Peristiwa alam GBT Juli 2018 yang dimulai dengan Bulan memasuki penumbra Bumi (gerhana bulan penumbra) mulai (P1) pada pukul 00.14 WIB dan berlanjut dengan Bulan memasuki umbra Bumi (gerhana bulan sebagian) mulai (U1) pukul 01.24 WIB,

Gerhana bulan total mulai (U2) pukul 02.30 WIB, puncak gerhana bulan total pukul 03.21 WIB, Gerhana bulan total selesai (U3) pukul 04.13 WIB, Bulan meninggalkan umbra Bumi (gerhana bulan sebagian) selesai (U4) pukul 05.19 WIB, hingga Bulan meninggalkan penumbra Bumi (gerhana bulan penumbra) selesai (P4) pukul 06.28 WIB ramai disaksikan masyarakat Indonesia dan tentu saja dunia.
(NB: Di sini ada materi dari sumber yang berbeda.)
(* ===== verification/PyTime.v ===== *)
(** * Aware datetimes in UTC

    The ledger's timestamps are microseconds since 1970-01-01T00:00Z; a
    [datetime] of [Fsrs] counts from the year 1.  [isoformat] is Python's text
    of a UTC datetime of the years 1 to 9999. *)

From Stdlib Require Import ZArith Lia Ascii String.
From stdpp Require Import list strings.
From S2P Require Import Prelude PyStr.
Open Scope Z_scope.

(** Microseconds from 0001-01-01 to 1970-01-01, and between the two counts. *)
Definition epoch_us : Z := 719162 * 86400000000.
Definition to_datetime (t : Z) : Z := t + epoch_us.
Definition of_datetime (d : Z) : Z := d - epoch_us.

Fixpoint pad_zeros (n : nat) (s : string) : string :=
  match n with O => s | S n => if Nat.ltb n (String.length s) then s else String "0" (pad_zeros n s) end.

(** A number in at least [n] digits. *)
Definition fixed (n : nat) (z : Z) : string := pad_zeros n (str_of_Z z).

(** The proleptic Gregorian date of a day counted from 1970-01-01. *)
Definition civil (day : Z) : Z * Z * Z :=
  let z := day + 719468 in
  let era := z / 146097 in
  let doe := z mod 146097 in
  let yoe := (doe - doe / 1460 + doe / 36524 - doe / 146096) / 365 in
  let doy := doe - (365 * yoe + yoe / 4 - yoe / 100) in
  let mp := (5 * doy + 2) / 153 in
  let d := doy - (153 * mp + 2) / 5 + 1 in
  let m := if mp <? 10 then mp + 3 else mp - 9 in
  (yoe + era * 400 + (if m <=? 2 then 1 else 0), m, d).

Definition isoformat (t : Z) : string :=
  let us := t mod 1000000 in
  let s := t / 1000000 mod 86400 in
  let '(y, m, d) := civil (t / 86400000000) in
  fixed 4 y +:+ "-" +:+ fixed 2 m +:+ "-" +:+ fixed 2 d +:+ "T" +:+
  fixed 2 (s / 3600) +:+ ":" +:+ fixed 2 (s / 60 mod 60) +:+ ":" +:+ fixed 2 (s mod 60) +:+
  (if us =? 0 then "" else "." +:+ fixed 6 us) +:+ "+00:00".

Example isoformat_ex :
  (isoformat 0, isoformat 951868799000001, isoformat (- epoch_us), isoformat 4102444800000000) =
  ("1970-01-01T00:00:00+00:00", "2000-02-29T23:59:59.000001+00:00", "0001-01-01T00:00:00+00:00",
   "2100-01-01T00:00:00+00:00").
Proof. vm_compute. reflexivity. Qed.
(* ===== verification/Base64.v ===== *)
(** * Bytes and text: [base64.urlsafe_b64encode], [urlsafe_b64decode], UTF-8

    The decoder is the one of [binascii.a2b_base64] without strict mode: it
    skips characters outside the alphabet, stops at a complete padding and
    raises (here [None]) when a quantum is left open. *)

From Stdlib Require Import Ascii ZArith Lia.
From stdpp Require Import list strings.
From S2P Require Import Prelude PyStr Digest Uuid Json.
Open Scope Z_scope.

Definition alphabet : string := "ABCDEFGHIJKLMNOPQRSTUVWXYZabcdefghijklmnopqrstuvwxyz0123456789-_".

(** The character of six bits. *)
Definition sextet_char (n : Z) : ascii := default "="%char (String.get (Z.to_nat n) alphabet).

Fixpoint index_of (c : ascii) (s : string) : option Z :=
  match s with
  | "" => None
  | String d s => if Ascii.eqb c d then Some 0 else option_map Z.succ (index_of c s)
  end.

(** The six bits of a character; the alphabet's own [-] and [_] stand beside
    the [+] and [/] they are translated to. *)
Definition char_sextet (c : ascii) : option Z :=
  if Ascii.eqb c "+" then Some 62 else if Ascii.eqb c "/" then Some 63 else index_of c alphabet.

Fixpoint b64encode (l : list Z) : string :=
  match l with
  | [] => ""
  | [a] => String (sextet_char (a / 4)) (String (sextet_char (a mod 4 * 16)) "==")
  | [a; b] => String (sextet_char (a / 4)) (String (sextet_char (a mod 4 * 16 + b / 16))
                (String (sextet_char (b mod 16 * 4)) "="))
  | a :: b :: c :: l =>
      String (sextet_char (a / 4)) (String (sextet_char (a mod 4 * 16 + b / 16))
        (String (sextet_char (b mod 16 * 4 + c / 64)) (String (sextet_char (c mod 64)) (b64encode l))))
  end.

(** [quad] characters of the open quantum are read, whose pending bits are
    [left]; [pads] padding characters follow them. *)
Fixpoint decode_from (quad left pads : Z) (s : string) : option (list Z) :=
  match s with
  | "" => if quad =? 0 then Some [] else None
  | String c s =>
      if Ascii.eqb c "=" then
        if (2 <=? quad) && (4 <=? quad + (pads + 1)) then Some []
        else decode_from quad left (if 2 <=? quad then pads + 1 else pads) s
      else match char_sextet c with
      | None => decode_from quad left pads s
      | Some n =>
          if quad =? 0 then decode_from 1 n 0 s
          else if quad =? 1 then l ← decode_from 2 (n mod 16) 0 s; Some (left * 4 + n / 16 :: l)
          else if quad =? 2 then l ← decode_from 3 (n mod 4) 0 s; Some (left * 16 + n / 4 :: l)
          else l ← decode_from 0 0 0 s; Some (left * 64 + n :: l)
      end
  end.

(** A text that is not ASCII raises too. *)
Definition b64decode (s : string) : option (list Z) :=
  if str_all (fun c => (code c <? 128)%N) s then decode_from 0 0 0 s else None.

Example encode_ex : (b64encode (utf8 "a"), b64encode (utf8 "ab"), b64encode (utf8 "abc>?")) = ("YQ==", "YWI=", "YWJjPj8=").
Proof. vm_compute. reflexivity. Qed.

Example decode_ex : (b64decode "YWJjPj8", b64decode "YW Jj=Pj8=", b64decode "YWJjPj8=junk", b64decode "Y") =
  (None, Some (utf8 "abc>?"), Some (utf8 "abc>?"), None).
Proof. vm_compute. reflexivity. Qed.

(** [bytes.decode("utf-8")], for code points below 256. *)
Fixpoint utf8_decode (l : list Z) : option string :=
  match l with
  | [] => Some ""
  | b :: l =>
      if (0 <=? b) && (b <? 128) then s ← utf8_decode l; Some (String (ascii_of_N (Z.to_N b)) s)
      else match l with
           | c :: l =>
               if ((b =? 194) || (b =? 195)) && (128 <=? c) && (c <? 192)
               then s ← utf8_decode l; Some (String (ascii_of_N (Z.to_N ((b - 192) * 64 + (c - 128)))) s)
               else None
           | [] => None
           end
  end.

(** ** What is encoded decodes *)

Definition sextet_good (n : Z) : bool :=
  let c := sextet_char n in
  negb (Ascii.eqb c "=") && opt_eqb (char_sextet c) (Some n) && (code c <? 128)%N && negb (is_space c) && negb (Ascii.eqb c ".").

Lemma sextets_good : forallb sextet_good (seqZ 0 64) = true.
Proof. vm_compute. reflexivity. Qed.

Lemma sextet n : 0 <= n < 64 -> sextet_good n = true.
Proof.
  intros Hn. apply (proj1 (forallb_forall sextet_good (seqZ 0 64)) sextets_good).
  apply list_elem_of_In, elem_of_seqZ. lia.
Qed.

Lemma decode_sextet quad left pads n s : 0 <= n < 64 ->
  decode_from quad left pads (String (sextet_char n) s) =
    if quad =? 0 then decode_from 1 n 0 s
    else if quad =? 1 then l ← decode_from 2 (n mod 16) 0 s; Some (left * 4 + n / 16 :: l)
    else if quad =? 2 then l ← decode_from 3 (n mod 4) 0 s; Some (left * 16 + n / 4 :: l)
    else l ← decode_from 0 0 0 s; Some (left * 64 + n :: l).
Proof.
  intros Hn. pose proof (sextet n Hn) as Hg. unfold sextet_good in Hg. rewrite !andb_true_iff in Hg.
  destruct Hg as [[[[He Hc] _] _] _]. apply negb_true_iff in He. apply bool_decide_eq_true in Hc.
  cbn [decode_from]. by rewrite He, Hc.
Qed.

Lemma triple_ind (P : list Z -> Prop) :
  P [] -> (forall a, P [a]) -> (forall a b, P [a; b]) -> (forall a b c l, P l -> P (a :: b :: c :: l)) -> forall l, P l.
Proof. intros H0 H1 H2 H3. fix IH 1. intros [|a [|b [|c l]]]; [exact H0|apply H1|apply H2|apply H3, IH]. Qed.

Ltac sextets := rewrite !decode_sextet by (Z.to_euclidean_division_equations; lia).

Ltac closed_leb :=
  repeat match goal with |- context [?x <=? ?y] => let b := eval vm_compute in (x <=? y) in change (x <=? y) with b end; cbn.

Lemma decode_from_encode l : Forall is_byte l -> decode_from 0 0 0 (b64encode l) = Some l.
Proof.
  unfold is_byte. induction l as [|a|a b|a b c l IH] using triple_ind; intros Hl; [done|..]; cbn [b64encode];
    rewrite ?Forall_cons in Hl; destruct_and? Hl; sextets; cbn [Z.eqb].
  - cbn. closed_leb. repeat f_equal. Z.to_euclidean_division_equations; lia.
  - cbn. closed_leb. repeat f_equal; Z.to_euclidean_division_equations; lia.
  - rewrite IH by done. cbn. repeat f_equal; Z.to_euclidean_division_equations; lia.
Qed.

(** *** Padding stripped and restored *)

(** [s.rstrip("=")] and [s + "=" * (-len(s) % 4)]. *)
Definition unpad (s : string) : string := rstrip_by (Ascii.eqb "="%char) s.
Fixpoint equals (n : nat) : string := match n with O => "" | S n => String "=" (equals n) end.
Definition repad (s : string) : string := s +:+ equals (Z.to_nat ((- Z.of_nat (String.length s)) mod 4)).

Lemma unpad_cons c s : Ascii.eqb "=" c = false -> unpad (String c s) = String c (unpad s).
Proof. intros Hc. unfold unpad. cbn [rstrip_by]. rewrite Hc. by destruct (rstrip_by _ s). Qed.

Lemma unpad_sextet n s : 0 <= n < 64 -> unpad (String (sextet_char n) s) = String (sextet_char n) (unpad s).
Proof.
  intros Hn. pose proof (sextet n Hn) as Hg. unfold sextet_good in Hg. rewrite !andb_true_iff in Hg.
  destruct Hg as [[[[He _] _] _] _]. apply negb_true_iff in He. apply unpad_cons. by rewrite Ascii.eqb_sym.
Qed.

Lemma repad_cons4 a b c d s : repad (String a (String b (String c (String d s)))) =
  String a (String b (String c (String d (repad s)))).
Proof.
  unfold repad. cbn [String.length String.app].
  replace (_ mod 4) with ((- Z.of_nat (String.length s)) mod 4) by (Z.to_euclidean_division_equations; lia). done.
Qed.

Lemma length_b64encode l : Z.of_nat (String.length (b64encode l)) mod 4 = 0.
Proof.
  induction l as [|a|a b|a b c l IH] using triple_ind; try done. cbn [b64encode String.length].
  Z.to_euclidean_division_equations; lia.
Qed.

Lemma repad_encode l : repad (b64encode l) = b64encode l.
Proof.
  unfold repad. pose proof (length_b64encode l) as Hl. rewrite Z.mod_opp_l_z by lia. cbn. apply append_nil_r.
Qed.

Lemma repad_unpad_encode l : Forall is_byte l -> repad (unpad (b64encode l)) = b64encode l.
Proof.
  unfold is_byte. induction l as [|a|a b|a b c l IH] using triple_ind; intros Hl; [done|..]; cbn [b64encode];
    rewrite ?Forall_cons in Hl; destruct_and? Hl;
    rewrite !unpad_sextet by (Z.to_euclidean_division_equations; lia).
  - done.
  - done.
  - rewrite repad_cons4. by rewrite IH.
Qed.

Lemma str_all_encode (p : ascii -> bool) l : p "="%char = true -> (forall n, 0 <= n < 64 -> p (sextet_char n) = true) ->
  Forall is_byte l -> str_all p (b64encode l) = true.
Proof.
  unfold is_byte. intros Hp Hs. induction l as [|a|a b|a b c l IH] using triple_ind; intros Hl; [done|..]; cbn [b64encode str_all];
    rewrite ?Forall_cons in Hl; destruct_and? Hl;
    rewrite !Hs by (Z.to_euclidean_division_equations; lia); rewrite ?Hp; [done|done|].
  cbn. by apply IH.
Qed.

(** What is encoded decodes, padded or not. *)
Lemma b64decode_encode l : Forall is_byte l -> b64decode (b64encode l) = Some l.
Proof.
  intros Hl. unfold b64decode. rewrite decode_from_encode by done. rewrite str_all_encode; [done|done| |done].
  intros n Hn. pose proof (sextet n Hn) as Hg. unfold sextet_good in Hg. rewrite !andb_true_iff in Hg. tauto.
Qed.

Lemma b64decode_unpadded l : Forall is_byte l -> b64decode (repad (unpad (b64encode l))) = Some l.
Proof. intros Hl. rewrite repad_unpad_encode by done. by apply b64decode_encode. Qed.

Lemma utf8_decode_utf8 s : utf8_decode (utf8 s) = Some s.
Proof.
  induction s as [|c s IH]; [done|]. cbn [utf8]. unfold utf8_char. pose proof (code_bound c) as Hc.
  assert (Hid : forall z, z = Z.of_N (code c) -> ascii_of_N (Z.to_N z) = c).
  { intros z ->. rewrite N2Z.id. apply ascii_N_embedding. }
  set (n := Z.of_N (code c)) in *. destruct (Z.ltb_spec n 128) as [Hn|Hn].
  - cbn [app utf8_decode]. rewrite (proj2 (Z.leb_le 0 n)), (proj2 (Z.ltb_lt n 128)) by lia. cbn [andb].
    rewrite IH. cbn [mbind option_bind]. by rewrite Hid.
  - pose proof (Z.div_mod n 64 ltac:(lia)) as Hd. pose proof (Z.mod_pos_bound n 64 ltac:(lia)) as Hm.
    assert (Hq : 2 <= n / 64 <= 3) by (split; [apply Z.div_le_lower_bound|apply Z.lt_succ_r, Z.div_lt_upper_bound]; lia).
    cbn [app utf8_decode]. replace ((0 <=? 192 + n / 64) && (192 + n / 64 <? 128)) with false
      by (symmetry; rewrite (proj2 (Z.ltb_ge _ 128)) by lia; apply andb_false_r).
    replace ((_ || _) && _ && _) with true.
    2: { symmetry. rewrite (proj2 (Z.leb_le 128 _)), (proj2 (Z.ltb_lt _ 192)) by lia. rewrite !andb_true_r.
         apply orb_true_iff. rewrite !Z.eqb_eq. lia. }
    rewrite IH. cbn [mbind option_bind]. rewrite Hid by lia. done.
Qed.

Lemma utf8_bytes s : Forall is_byte (utf8 s).
Proof.
  induction s as [|c s IH]; [constructor|]. cbn [utf8]. apply Forall_app. split; [|exact IH].
  unfold utf8_char. pose proof (code_bound c) as Hc. unfold is_byte.
  destruct (Z.ltb_spec (Z.of_N (code c)) 128); repeat constructor; Z.to_euclidean_division_equations; lia.
Qed.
Jika LAPAN memilih lokasi pengamatan umum di Balai Pengamatan Antariksa dan Atmosfer Pasuruan, Jawa Timur, dan Balai Pengamatan Antariksa dan Atmosfer Sumedang, Jawa Barat. Maka Pusat Peraga Ilmu Pengetahuan dan Teknologi (PP-Iptek) Kementerian Riset, Teknologi dan Pendidikan Tinggi (Kemristedikti) menggelar Pengamatan dan Peneropongan GBT di Taman Mini Indonesia Indah (TMII).

Kegiatan peneropongan di PP-IPTEK menggunakan tiga teropong dimana salah satunya dihubungkan dan ditampilkan ke televisi sehingga dapat disaksikan oleh seluruh pengunjung yang hadir pada saat itu.

Selain menyaksikan peneropongan, ada juga Science Show, pemutaran film tentang gerhana, dan berkeliling galeri PP-IPTEK mencoba alat peraga sains interaktif yang lokasinya berdekatan dengan lokasi peneropongan.

Sementara itu, Badan Meteorologi Klimatologi dan Geofisika (BMKG) menggelar aktivitas yang sama di atas Gedung A BMKG di Kemayoran, Jakarta. Dan masyarakat dan pecinta astronomi pun banyak yang melakukan peneropongan bersama salah satunya di Monumen Nasional (Monas).

Kepala LAPAN menyebut gerhana bulan merupakan peristiwa astronomi biasa, dan baru akan menjadi luar biasa jika ada yang menyertai, seperti hujan meteor yang terjadi pada GBT kali ini. Namun bonus hujan meteor yang terlihat redup tersebut hanya dapat teramati oleh mereka yang berada di daerah-daerah yang jauh dari perkotaan dan minus polusi cahaya.

Bagi mereka yang terlewat mengamati Bulan berwarna oranye kemerahan tidak perlu khawatir, karena peristiwa tertutupnya Bulan oleh bayang-bayang Bumi secara total akan kembali terjadi di Indonesia pada 26 Mei 2021.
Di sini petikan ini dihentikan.